DEMOCRATS are mostly in favor of the plan. Only Pepper and Macdonald vowed to oppose future efforts to destroy three acres of trees in Jones Point Park.
“I think that we should preserve the trees that are there,” Pepper said. “That’s why I voted against the proposal.”
Councilman Macdonald agreed with Pepper, describing his abstention last June as a mistake.
“It was a loss of conscience,” he said. “I’m 100 percent opposed to this.”
Timothy Lovain, the only Democratic candidate who is not an incumbent, said that he probably would have supported the plan to cut down the trees. He cited a study being conducted by Leon Younger and Prose, an Indiana-based consulting firm, that is expected to conclude that Alexandria needs 45 more sports fields.
“That’s an indicator of how many fields we need,” Lovain said. “It’s a tough decision. But this is an area that’s now cheek by jowl by a neighborhood.”
Councilman Rob Krupicka, who introduced the motion to cut down the trees, stood by his vote. He said that he was concerned about the lack of playing fields in the city, and he said that he was waiting to read the recommendation from the Park Service that is expected to be released in May.
“If the environmental study says we can’t do two fields, then I think they owe us another field in the city,” Krupicka said. “If I can get the federal government to buy us a field, then it’s a win-win situation for us.”

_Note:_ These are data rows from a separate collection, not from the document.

(** The other members of a queue stay in it. *)
Lemma step_stay p s m R D s' m' R' D' ev id x :
  cache_ok s m R D → pull_step p s m R D s' m' R' D' ev → x ≠ p → x ∈ D (LruQ id) → x ∈ D' (LruQ id).
Proof.
  intros Hok [A1 A2 A3] Hne Hx. destruct (co_queued _ _ _ _ Hok id x Hx) as (it & Hit & _ & Hcl & _ & _ & Hm).
  destruct (cache_entry _ _ _ _ _ _ (pu_ok _ _ _ _ _ _ _ _ _ A1) (A3 _ _ Hne Hm)) as (it' & id' & Hit' & _ & Hin & _ & Hcl' & _).
  destruct (csame_lookup _ _ _ x it A2 Hne Hit) as (it'' & E & Hc). assert (it'' = it') as -> by congruence.
  apply ctl_fields in Hc as (_ & _ & Hc & _). by rewrite <- Hcl, <- Hc, Hcl'.
Qed.

(** What the walk needs: no entry looks like a crawler's marker, reference counts
    are far from their limit and the repair of leaked references is off. *)
Record pull_pre s m R : Prop := {
  pp_keys : m !! [] = None;
  pp_refs : ∀ p, R p + 2 < 2 ^ 15;
  pp_repair : o_tail_repair_time (w_settings s) = 0
}.

Lemma pull_pre_step s m R D s' m' R' D' ev : pulled s m R D s' m' R' D' ev → pull_pre s m R → pull_pre s' m' R.
Proof.
  intros Hp [A B C]. constructor; [|done|by rewrite (pf_settings _ _ (pu_frame _ _ _ _ _ _ _ _ _ Hp))].
  destruct (m' !! []) eqn:E; [|done]. eapply lookup_weaken in E; [|apply Hp]. congruence.
Qed.

Definition returns (cur_lru flags : Z) : bool :=
  (cur_lru =? COLD_LRU) && (negb (flag flags LRU_PULL_EVICT) && flag flags LRU_PULL_RETURN_ITEM).

Definition pull_post cur_lru flags removed s m R D (e : pull_end) s' : Prop :=
  match e with
  | PullBlocked => False
  | PullEnd removed' it hold mv ret =>
      removed ≤ removed' ∧ ∃ m' D' ev, (removed' = removed → m' = m) ∧
      (ev ≠ [] → flag flags LRU_PULL_EVICT = true) ∧ (length ev ≤ 1)%nat ∧
      ((it = NULL ∧ ret = None ∧ pulled s m R D s' m' R D' ev ∧ w_locks s' = w_locks s) ∨
       (it ≠ NULL ∧ (∃ s1, relink it mv s' = Some (tt, s1) ∧ hold ∉ w_locks s ∧ w_locks s1 = {[hold]} ∪ w_locks s ∧
          pulled s m R D s1 m' (upd R it (R it + 1)) D' ev) ∧
        ∃ k, m !! k = Some it ∧ hold = item_lock_index s (hash k) ∧
          (ret = if returns cur_lru flags then Some (it, hash k) else None) ∧
          (returns cur_lru flags = true → m' !! k = Some it)))
  end.

Lemma pull_post_trans cur_lru flags removed removed1 s m R D s1 m1 D1 e s' :
  cache_ok s m R D → pulled s m R D s1 m1 R D1 [] → w_locks s1 = w_locks s →
  removed ≤ removed1 → (removed1 = removed → m1 = m) →
  pull_post cur_lru flags removed1 s1 m1 R D1 e s' → pull_post cur_lru flags removed s m R D e s'.
Proof.
  intros Hok Hp Hl Hle Hm. destruct e as [|removed' it hold mv ret]; simpl.
  - done.
  - intros (Hle' & m' & D' & ev & Hm' & Hev & Hlen & H). split; [lia|]. exists m', D', ev. split.
    { intros E. rewrite Hm' by lia. apply Hm. lia. }
    do 2 (split; [done|]). destruct H as [(-> & -> & H & E)|(Hit & (s2 & H1 & H2 & H3 & H4) & k & K1 & K2 & K3)]; [left|right].
    + do 2 (split; [done|]). split; [exact (pulled_trans _ _ _ _ _ _ _ _ _ _ _ _ _ _ Hok Hp H)|congruence].
    + split; [done|]. split.
      * exists s2. rewrite <- Hl. do 3 (split; [done|]). exact (pulled_trans _ _ _ _ _ _ _ _ _ _ _ _ _ _ Hok Hp H4).
      * exists k. split; [eapply lookup_weaken; [done|apply Hp]|]. split; [|done]. rewrite K2. unfold item_lock_index.
        by rewrite (pf_hp _ _ (pu_frame _ _ _ _ _ _ _ _ _ Hp)).
Qed.

(** A stop at the item [p], seen from before it was locked. *)
Lemma pull_post_stop cur_lru flags removed removed' s m R D s0 D0 p k hold mv ret s' m' ev :
  cache_ok s m R D → m !! k = Some p → p ≠ NULL → hold ∉ w_locks s → hold = item_lock_index s (hash k) →
  w_locks s0 = {[hold]} ∪ w_locks s →
  pull_step p s m R D s0 m (upd R p (R p + 1)) D0 [] →
  stopped p mv s0 m (upd R p (R p + 1)) D0 s' m' ev →
  removed ≤ removed' → (removed' = removed → m' = m) →
  (ev ≠ [] → flag flags LRU_PULL_EVICT = true) → (length ev ≤ 1)%nat →
  ret = (if returns cur_lru flags then Some (p, hash k) else None) → (returns cur_lru flags = true → m' !! k = Some p) →
  pull_post cur_lru flags removed s m R D (PullEnd removed' p hold mv ret) s'.
Proof.
  intros Hok Hm Hp Hh Eh Hl H0 (s1 & D1 & Hr & Hl1 & H1) Hle Hm' Hev Hlen Hret Hret'. split; [done|].
  exists m', D1, ev. do 3 (split; [done|]). right. split; [done|]. split; [|by exists k].
  exists s1. split; [done|]. split; [done|]. split; [congruence|].
  exact (pulled_trans _ _ _ _ _ _ _ _ _ _ _ _ _ _ Hok (ps_pulled _ _ _ _ _ _ _ _ _ _ H0) (ps_pulled _ _ _ _ _ _ _ _ _ _ H1)).
Qed.

(** The item is locked and referenced; a reference someone else holds is only
    counted. *)
Lemma lock_prefix s m R D p k it id :
  cache_ok s m R D → pull_pre s m R → m !! k = Some p → w_heap s !! p = Some it →
  let hold := item_lock_index s (hash k) in
  ∃ s3 it3, w_heap s3 !! p = Some it3 ∧ val it3 = val it ∧ w_locks s3 = {[hold]} ∪ w_locks s ∧
    pull_step p s m R D s3 m (upd R p (R p + 1)) D [] ∧
    ∀ A (K : bool → M world A),
      (r ← refcount_incr p; repaired ← (if negb (r =? 2) then tail_repair p (hash k) id hold else mret false); K repaired)
        (s <| w_locks := {[hold]} ∪ w_locks s |>) = K false s3.
Proof.
  intros Hok [Hk HR Hrep] Hm Hp hold. set (s1 := s <| w_locks := {[hold]} ∪ w_locks s |>).
  assert (H1 : pull_step p s m R D s1 m R D []).
  { apply same_step; try done. exists (l_itemstats (w_lru s)). simpl. by destruct (w_lru s). }
  pose proof (pull_step_ok _ _ _ _ _ _ _ _ _ _ H1) as Hok1. specialize (HR p).
  destruct (co_mapped _ _ _ _ Hok k p Hm) as [id0 Hid].
  destruct (incr_step s1 m R D p Hok1) as (it0 & rc & s2 & Hp' & Hr & _ & Hp2 & Hl2 & Hs2); [right; eauto|lia|].
  assert (it0 = it) as -> by (simpl in Hp'; congruence). chain Hok H1 Hs2 H02 Hok2.
  set (it3 := it <| i_refcount := rc |>) in *.
  destruct (rc =? 2) eqn:Erc; simpl.
  - exists s2, it3. split_and!; try done. intros A K. rewrite (bind_run _ _ _ _ _ Hr), Erc. reflexivity.
  - destruct (stat_step p s2 m _ D id (λ i, i <| s_lrutail_reflocked := u64 (s_lrutail_reflocked i + 1) |>) Hok2) as
      (s3 & Hr3 & Hh3 & Hl3 & Hs3). chain Hok H02 Hs3 H03 Hok3.
    assert (Hp3 : w_heap s3 !! p = Some it3) by by rewrite Hh3.
    exists s3, it3. split; [done|]. split; [done|]. split; [by rewrite Hl3, Hl2|]. split; [exact H03|].
    intros A K. rewrite (bind_run _ _ _ _ _ Hr), Erc. simpl. unfold tail_repair.
    rewrite (bind_run _ _ _ false s3); [done|]. rewrite (bind_run _ _ _ _ _ Hr3), (bind_run _ _ _ _ _ eq_refl).
    rewrite (bind_run _ _ _ _ _ (load_ok _ _ _ Hp3)).
    rewrite (pf_settings _ _ (pu_frame _ _ _ _ _ _ _ _ _ (ps_pulled _ _ _ _ _ _ _ _ _ _ H03))), Hrep. reflexivity.
Qed.

Lemma item_trylock_run s hv :
  let hold := item_lock_index s hv in
  item_trylock hv s = if decide (hold ∈ w_locks s) then Some (None, s)
    else Some (Some hold, s <| w_locks := {[hold]} ∪ w_locks s |>).
Proof. reflexivity. Qed.

(** The references after the walk gave back the one it took. *)
Lemma step_back p s m R D s' m' D' ev :
  pull_step p s m R D s' m' (upd (upd R p (R p + 1)) p (upd R p (R p + 1) p - 1)) D' ev →
  pull_step p s m R D s' m' R D' ev.
Proof.
  intros [A B C]. constructor; [|done|done]. eapply pulled_R; [|exact A]. intros x. rewrite !upd_eq. unfold upd.
  destruct (Z.eqb_spec x p) as [->|]; [lia|done].
Qed.

Lemma locks_back (L : gset Z) hold : hold ∉ L → ({[hold]} ∪ L) ∖ {[hold]} = L.
Proof. set_solver. Qed.

Lemma not_crawler s m R D k p it : cache_ok s m R D → m !! [] = None → m !! k = Some p → w_heap s !! p = Some it → is_crawler it = false.
Proof.
  intros Hok Hn Hm Hp. destruct (cache_entry _ _ _ _ _ _ Hok Hm) as (it0 & id & Hp' & Hk & _ & (_ & _ & Hko & _) & _).
  assert (it0 = it) as -> by congruence. unfold is_crawler. rewrite (proj2 (Z.eqb_neq (i_nkey it) 0)); [by rewrite andb_false_r|].
  intros E. rewrite (item_key_length it Hko), Hk in E. destruct k; [congruence|simpl in E; lia].
Qed.

Lemma lru_pull_loop_ok orig_id cur_lru id total_bytes flags max_age fuel : ∀ s m R D tries search removed limit,
  cache_ok s m R D → pull_pre s m R → search = NULL ∨ search ∈ D (LruQ id) → 0 ≤ tries < Z.of_nat fuel →
  ∃ e s', lru_pull_loop fuel orig_id cur_lru id total_bytes flags max_age tries search removed limit s = Some (e, s') ∧
    pull_post cur_lru flags removed s m R D e s'.
Proof.
  induction fuel as [|fuel IH]; intros s m R D tries p removed limit Hok Hpre Hs Ht; [lia|]. cbn [lru_pull_loop].
  destruct ((tries <=? 0) || (p =? NULL)) eqn:E0.
  { eexists _, s. split; [reflexivity|]. split; [lia|]. exists m, D, []. split_and!; [done|done|simpl; lia|].
    left. split_and!; [done|done|by apply pulled_refl|done]. }
  bool_props. destruct Hs as [?|Hin]; [done|].
  destruct (co_queued _ _ _ _ Hok id p Hin) as (it & Hp & Hio & Hcl & Hfl & Href & Hm). set (k := ITEM_key it) in *.
  pose proof (so_queues _ _ (co_slabs _ _ _ _ Hok)) as Hq.
  assert (Hnext : ∀ s1 m1 R1 D1, pull_step p s m R D s1 m1 R1 D1 [] → i_prev it = NULL ∨ i_prev it ∈ D1 (LruQ id)).
  { intros s1 m1 R1 D1 Hst. destruct (decide (i_prev it = NULL)) as [?|Hn]; [by left|right].
    eapply (step_stay p s m R D); eauto using queue_prev, queue_prev_ne. }
  rewrite (bind_run _ _ _ _ _ (load_ok _ _ _ Hp)). cbv zeta. fold k.
  rewrite (not_crawler s m R D k p it) by (try done; apply Hpre).
  pose proof (item_trylock_run s (hash k)) as Htl. simpl in Htl. set (hold := item_lock_index s (hash k)) in *.
  destruct (decide (hold ∈ w_locks s)) as [Hheld|Hheld]; rewrite (bind_run _ _ _ _ _ Htl).
  { apply IH; [done|done|exact (Hnext _ _ _ _ (step_refl p s m R D Hok))|lia]. }
  destruct (lock_prefix s m R D p k it id Hok Hpre Hm Hp) as (s3 & it3 & Hp3 & Hv3 & Hl3 & H3 & HK).
  fold hold in Hl3, HK. rewrite HK. clear HK. pose proof (pull_step_ok _ _ _ _ _ _ _ _ _ _ H3) as Hok3.
  set (R1 := upd R p (R p + 1)) in *. assert (HR1 : R1 p = R p + 1) by apply upd_eq.
  pose proof (pp_refs _ _ _ Hpre p) as HRp. pose proof (co_refs _ _ _ _ Hok p) as HRp'.
  rewrite (bind_run _ _ _ _ _ (load_ok _ _ _ Hp3)), (bind_run _ _ _ _ _ eq_refl), (bind_run _ _ _ _ _ (item_is_flushed_run _ _)).
  change (_ || flushed s3 it3) with (stale s3 it3). destruct (stale s3 it3) eqn:Hst.
  { match goal with |- context [lru_pull_loop fuel orig_id cur_lru id total_bytes flags max_age ?t ?n ?r ?l] =>
      set (K := lru_pull_loop fuel orig_id cur_lru id total_bytes flags max_age t n r l) end.
    destruct (drop_run s3 m R1 D k p it3 id hold K
      (λ i, i <| s_reclaimed := u64 (s_reclaimed i + 1) |>)
      (λ i, i <| s_expired_unfetched := u64 (s_expired_unfetched i + 1) |>) Hok3 Hm Hp3 Hst) as
      (s4 & D4 & Hrun & Hl4 & H4); [lia|lia|].
    rewrite Hrun. unfold K. chain Hok H3 H4 H04 Hok4. apply step_back in H04.
    destruct (IH s4 (delete k m) R D4 (tries - 1) (i_prev it) (removed + 1) limit) as (e & s' & Hr & Hpost).
    { apply H04. } { eapply pull_pre_step; [apply H04|done]. } { exact (Hnext _ _ _ _ H04). } { lia. }
    exists e, s'. split; [exact Hr|]. eapply (pull_post_trans _ _ removed (removed + 1)); [done|apply H04| |lia|lia|exact Hpost].
    rewrite Hl4, Hl3. by apply locks_back. }
  rewrite (bind_run _ _ _ _ _ eq_refl). cbv zeta.
  assert (Hstop : ∀ s' removed' mv ret m' ev, stopped p mv s3 m R1 D s' m' ev → removed ≤ removed' →
    (removed' = removed → m' = m) → (ev ≠ [] → flag flags LRU_PULL_EVICT = true) → (length ev ≤ 1)%nat →
    ret = (if returns cur_lru flags then Some (p, hash k) else None) → (returns cur_lru flags = true → m' !! k = Some p) →
    pull_post cur_lru flags removed s m R D (PullEnd removed' p hold mv ret) s').
  { intros. by eapply (pull_post_stop cur_lru flags removed _ s m R D s3 D p k). }
  destruct ((cur_lru =? HOT_LRU) || (cur_lru =? WARM_LRU)) eqn:Ecur.
  - assert (Hret : returns cur_lru flags = false).
    { unfold returns. apply orb_true_iff in Ecur as [E|E]; apply Z.eqb_eq in E as ->; done. }
    match goal with |- context [pull_hot_warm p cur_lru id ?l max_age hold removed] =>
      destruct (pull_hot_warm_ok s3 m R1 D p k it3 cur_lru id l max_age hold removed Hok3 Hm Hp3) as (res & s4 & Hrun & Hres) end; [lia|].
    rewrite (bind_run _ _ _ _ _ Hrun). destruct Hres as [(-> & Hl4 & D4 & H4)|(removed' & mv & -> & Hle & Hsto)].
    + chain Hok H3 H4 H04 Hok4. apply step_back in H04.
      match goal with |- context [lru_pull_loop fuel orig_id cur_lru id total_bytes flags max_age ?t ?n ?r ?l] =>
        destruct (IH s4 m R D4 t n r l) as (e & s' & Hr & Hpost) end.
      { apply H04. } { eapply pull_pre_step; [apply H04|done]. } { exact (Hnext _ _ _ _ H04). } { lia. }
      exists e, s'. split; [exact Hr|]. eapply (pull_post_trans _ _ removed (removed + 1)); [done|apply H04| |lia|lia|exact Hpost].
      rewrite Hl4, Hl3. by apply locks_back.
    + eexists _, s4. split; [reflexivity|]. apply (Hstop _ _ _ _ m []); try done; try (simpl; lia); by rewrite Hret.
  - apply orb_false_iff in Ecur as [E1 E2]. destruct (cur_lru =? COLD_LRU) eqn:Ecold.
    + destruct (pull_cold_ok s3 m R1 D p k it3 orig_id id flags hold removed Hok3 Hm Hp3) as
        (removed' & mv & ret & s4 & Hrun & Hle & Hres); [lia|lia|done|].
      eexists _, s4. split; [exact Hrun|]. destruct Hres as [(He & -> & -> & -> & Hsto)|[Hsto ->]].
      * apply (Hstop _ _ _ _ (delete k m) [k]); try done; try (intros; lia); unfold returns; by rewrite He, andb_false_r.
      * apply (Hstop _ _ _ _ m []); try done; try (simpl; lia); []. unfold returns. by rewrite Ecold.
    + eexists _, s3. split; [reflexivity|]. apply (Hstop _ _ _ _ m []); try done; try (simpl; lia).
      * by apply (stopped_here _ _ _ _ _ _ _ D); [apply step_refl|].
      * unfold returns. by rewrite Ecold.
Qed.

Councilman Paul Smedberg said that although he was concerned about hydrology in the area, he wanted to see sports fields at Jones Point.
“I proposed a compromise of one field north of the bride and one field south of the bridge,” said Smedberg. “Something was going to happen, and I didn’t want to not do something there.”
Councilman Ludwig Gaines said that he stood by his vote. Although he said that he is concerned about the potential consequences of cutting down the trees, the need for sports fields was an important issue in the city.
“It was a very difficult decision, but we had competing needs,” Gaines said. “I’m convinced that we can put the playing fields at Jones Point while mitigating the environmental concerns.”
REPUBLICANS are opposed to the plan. Townsend Van Fleet called it an “egregious proposal” that would destroy an important environmental resource. He said that the city has failed to maintain its existing parks properly, and that he thinks the National Parks Service should assume control over Jones Point.
“Trees are a part of our ecosystem, and every time you tear down a tree you are hurting air quality,” Van Fleet said. “There are other ways to skin this cat.”
Bernie Shulz described the Jones Point decision as one example of poor decision making by the current City Council. He said that he would oppose the plan if he was elected.
“We’re going to knock down all these trees just to make sports fields? I don’t agree with it,” Shulz said. “I question whether we need fields in this area.”
Pat Troy said that the trees at Jones Point provide an important environmental function, and chopping them down would be a mistake.
“It’s part of the flow of the river, and I think it’s essential that we keep it,” Troy said. “We’ve got to have parks, but I don’t want those trees to be chopped down.”
Ken Foran said that if elected, he would oppose the plan to cut down the trees.
“In Germany, if you chop a tree down you have to replace it,” Foran said. “You can call me a tree hugger if you want, but I think this is a mistake.”
Craig Miller joined his colleagues in a unanimous Republican opposition to the plan.
“I’m very concerned about the environmental impact of what’s going on down there,” Miller said. “I want to keep out waterfront as pristine as possible.”